:: Problem to work on ::
Lines with the word "bool" in them must be copied from the records below.

:: Source material ::
Lemma training_epoch_steps (s : Z * bool) (wo : Weights * OptState) (g : Rng) :
  stream_between_batches (tb * size) k s ->
  exists tr s' wo1,
    train_steps (loss c) d (Z.to_nat tb) s wo g
    = (tr, s', wo1, false, skip g (Z.to_nat tb * (k * n)))
    /\ tr <> [] /\ stream_between_batches (tb * size) k s'.
Proof.
  intros Hs.
  assert (Hk : (0 < k)%nat) by (subst k; lia).
  assert (Hmax : tb * size = Z.of_nat (Z.to_nat tb) * Z.of_nat k)
    by (subst k; lia).
  assert (Ht : (0 < Z.to_nat tb)%nat) by lia.
  destruct (@stream_take x_lim n inp dat (tb * size) k (Z.to_nat tb) Hk Hmax
              (Z.to_nat tb) s g Ht Hs) as (s' & E & Hs').
  destruct (@train_steps_batches B (loss c) d (Z.to_nat tb) s wo g _ _ _ E)
    as (tr & wo1 & Etr & Hm).
  exists tr, s', wo1. split; [|split; [|exact Hs']].
  - rewrite Etr. rewrite length_map, length_seq, Nat.ltb_irrefl. reflexivity.
  - intros ->. cbn in Hm. symmetry in Hm. apply map_eq_nil in Hm.
    destruct (Z.to_nat tb); [lia | discriminate].
Qed.

Lemma validation_epoch_logs (w : Weights) (g : Rng) :
  exists lg,
    validation_logs c w (Some v) vb g = (lg, skip g (Z.to_nat vb * (k * n)))
    /\ map fst lg = if 0 <? vb then validation_names c else [].
Proof.
  unfold validation_logs, test_loop.
  destruct (Z.eq_dec vb 0) as [->|Hne].
  - cbn. rewrite skip_0. eexists. split; reflexivity.
  - assert (Hv : 0 < vb) by lia.
    assert (H : fst (fst (ds_take v (Z.to_nat vb) (it_init v) g))
                = map (fresh_batch x_lim n inp dat k g) (seq 0 (Z.to_nat vb))
                /\ snd (ds_take v (Z.to_nat vb) (it_init v) g)
                   = skip g (Z.to_nat vb * (k * n)))
      by exact (@stream_batches x_lim n inp dat size vb (Z.to_nat vb) g
                  size_pos Hv).
    destruct H as (E1 & E2).
    destruct (ds_take v (Z.to_nat vb) (it_init v) g) as [[l s1] g1].
    cbn [fst snd] in E1, E2. subst g1.
    eexists. split; [reflexivity|].
    apply Z.ltb_lt in Hv. rewrite Hv.
    destruct l as [|b l].
    + exfalso. destruct (Z.to_nat vb) eqn:Ev; [apply Z.ltb_lt in Hv; lia|].
      discriminate.
    + unfold val_prefix, validation_names, metric_names.
      rewrite map_map. cbn [fst]. rewrite <- (logs_of_keys c
        (map (fun b0 => (w, b0)) (b :: l))).
      now rewrite map_map.
Qed.

Lemma fit_epochs_full_run (E : nat) :
  forall (epoch : Z) (s : Z * bool) (wo : Weights * OptState)
         (has_logs : bool) (g : Rng),
    stream_between_batches (tb * size) k s ->
    exists h wo',
      fit_epochs c d tb (Some v) vb cbs E epoch s wo has_logs g
      = (inr h, wo', skip g (E * per_epoch))
      /\ length h = E
      /\ Forall (fun rec => map fst rec = keys) h.
Proof.
  induction E as [|E IH]; intros epoch s wo has_logs g Hs.
  - exists [], wo. cbn. rewrite skip_0. repeat split. constructor.
  - rewrite fit_epochs_step.
    assert (Hno : should_recreate_iterator d tb = false) by reflexivity.
    rewrite Hno.
    destruct (training_epoch_steps wo g Hs) as (tr & s1 & wo1 & Etr & Hne & Hs1).
    rewrite Etr.
    destruct tr as [|wb tr]; [contradiction|]. cbv iota.
    destruct (validation_epoch_logs (fst wo1) (skip g (Z.to_nat tb * (k * n))))
      as (lg & Ev & Hlg).
    rewrite Ev. cbv zeta. rewrite quiet_callbacks. cbn [orb].
    destruct (IH (epoch + 1) s1 wo1 true
                (skip (skip g (Z.to_nat tb * (k * n))) (Z.to_nat vb * (k * n))) Hs1)
      as (h & wo2 & Ef & Hlen & Hkeys).
    rewrite Ef.
    exists ((logs_of c (wb :: tr) ++ lg)%list :: h), wo2.
    split; [|split].
    + rewrite !skip_skip. do 2 f_equal. subst per_epoch.
      cbn [Nat.mul]. rewrite Nat.mul_add_distr_r. lia.
    + cbn. now rewrite Hlen.
    + constructor; [|exact Hkeys].
      rewrite map_app, logs_of_keys, Hlg. reflexivity.
Qed.

End FullRun.

(** A built task whose input transform gives the declared shape, with
    positive training and validation batch counts and no callbacks:
    training for [epochs] epochs raises nothing and returns one record per
    epoch; each record reports the loss, the base-loss metric and their
    validation counterparts; and every epoch draws exactly
    [training_batches + validation_batches] batches' worth of vectors
    from the random source. *)
Theorem full_training_run `{B : Backend}
    (nm : string) (m : Model) (bl : Loss) (n : nat) (shape : list Z)
    (inp : Tensor -> Tensor) (dat : Tensor -> Q)
    (tb vb size : Z) (xl : Q * Q) (yl : option (Q * Q))
    (t : FunctionApproximationTask) (epochs : Z) (g : Rng) :
  FunctionApproximationTask_init nm m bl n shape inp dat tb vb size xl yl
  = inr t ->
  meets_signature shape n inp ->
  0 < tb -> 0 < vb ->
  exists h,
    fst (fst (fa_train_on_task t epochs [] g)) = inr h
    /\ length h = Z.to_nat epochs
    /\ Forall (fun rec =>
                 reports "loss" rec /\ reports (loss_name bl) rec
                 /\ reports "val_loss" rec
                 /\ reports ("val_" ++ loss_name bl) rec) h
    /\ snd (fa_train_on_task t epochs [] g)
       = skip g (Z.to_nat epochs
                 * ((Z.to_nat tb + Z.to_nat vb) * (Z.to_nat size * n))).
Proof.
  intros E _ Htb Hvb.
  assert (Hvb' : 0 <= vb) by lia.
  assert (Hq : forall (cb : Callback) (e : Z) (lg : Logs),
             In cb [] -> cb e lg = false) by (intros cb e lg []).
  pose proof (init_succeeds_positive _ _ _ _ _ _ _ _ _ _ _ _ E) as Hs.
  unfold FunctionApproximationTask_init in E.
  rewrite !create_dataset_positive in E by assumption.
  injection E as <-. unfold fa_train_on_task. cbn [base].
  rewrite train_on_task_result. cbn [fst snd]. unfold keras_fit.
  cbn [SequentialTask_init compile_model with_model model keras_compile
       compiled training_dataset training_batches validation_dataset
       validation_batches weights opt_state].
  assert (H0 : stream_between_batches (tb * size) (Z.to_nat size) (0, true)).
  { unfold stream_between_batches. cbn [fst snd].
    split; [nia|]. split; [exists 0; lia | reflexivity]. }
  match goal with
  | |- context [fit_epochs ?c _ _ _ _ _ _ _ _ ?wo _ _] =>
      destruct (@fit_epochs_full_run B xl n inp dat size tb vb Hs Htb Hvb' c
                  [] Hq (Z.to_nat epochs) 0 (0, true) wo false g H0)
        as (h & wo' & Ef & Hl & Hk)
  end.
  change (it_init (repeat (batched (Z.to_nat size)
            (from_generator (data_generator xl n inp dat (tb * size))))))
    with (0, true).
  unfold Batch in *. rewrite Ef. cbn [fst snd].
  exists h. split; [reflexivity|]. split; [exact Hl|]. split; [|reflexivity].
  eapply Forall_impl; [|exact Hk]. intros rec Hrec. unfold reports.
  rewrite Hrec. unfold metric_names, validation_names, metric_names.
  cbn [metrics map model_base_loss app].
  apply Z.ltb_lt in Hvb. rewrite Hvb. cbn. tauto.
Qed.

Lemma full_training_run_witness :
  meets_signature [1] 1 Demo.identity /\
  exists t,
    Demo.approximation 2 1 2 = inr t
    /\ 0 < 2 /\ 0 < 1
    /\ exists h,
         fst (fst (fa_train_on_task t 3 [] Demo.eighths)) = inr h
         /\ length h = 3%nat
         /\ snd (fa_train_on_task t 3 [] Demo.eighths) = skip Demo.eighths 18.
Proof.
  split; [exact identity_meets_signature|].
  eexists. split; [reflexivity|]. split; [lia|]. split; [lia|].
  destruct (@full_training_run Demo.linear "Task 1" Demo.fresh_model Demo.mse
              1 [1] Demo.identity Demo.target 2 1 2 default_x_lim None _
              3 Demo.eighths eq_refl identity_meets_signature)
    as (h & Eh & Hl & _ & Hg); [lia | lia |].
  exists h. split; [exact Eh|]. split; [exact Hl | exact Hg].
Defined.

:: Task answer ::
Lemma training_epoch_steps (s : Z * bool) (wo : Weights * OptState) (g : Rng) :
  forall (epoch : Z) (s : Z * bool) (wo : Weights * OptState)
         (has_logs : bool) (g : Rng),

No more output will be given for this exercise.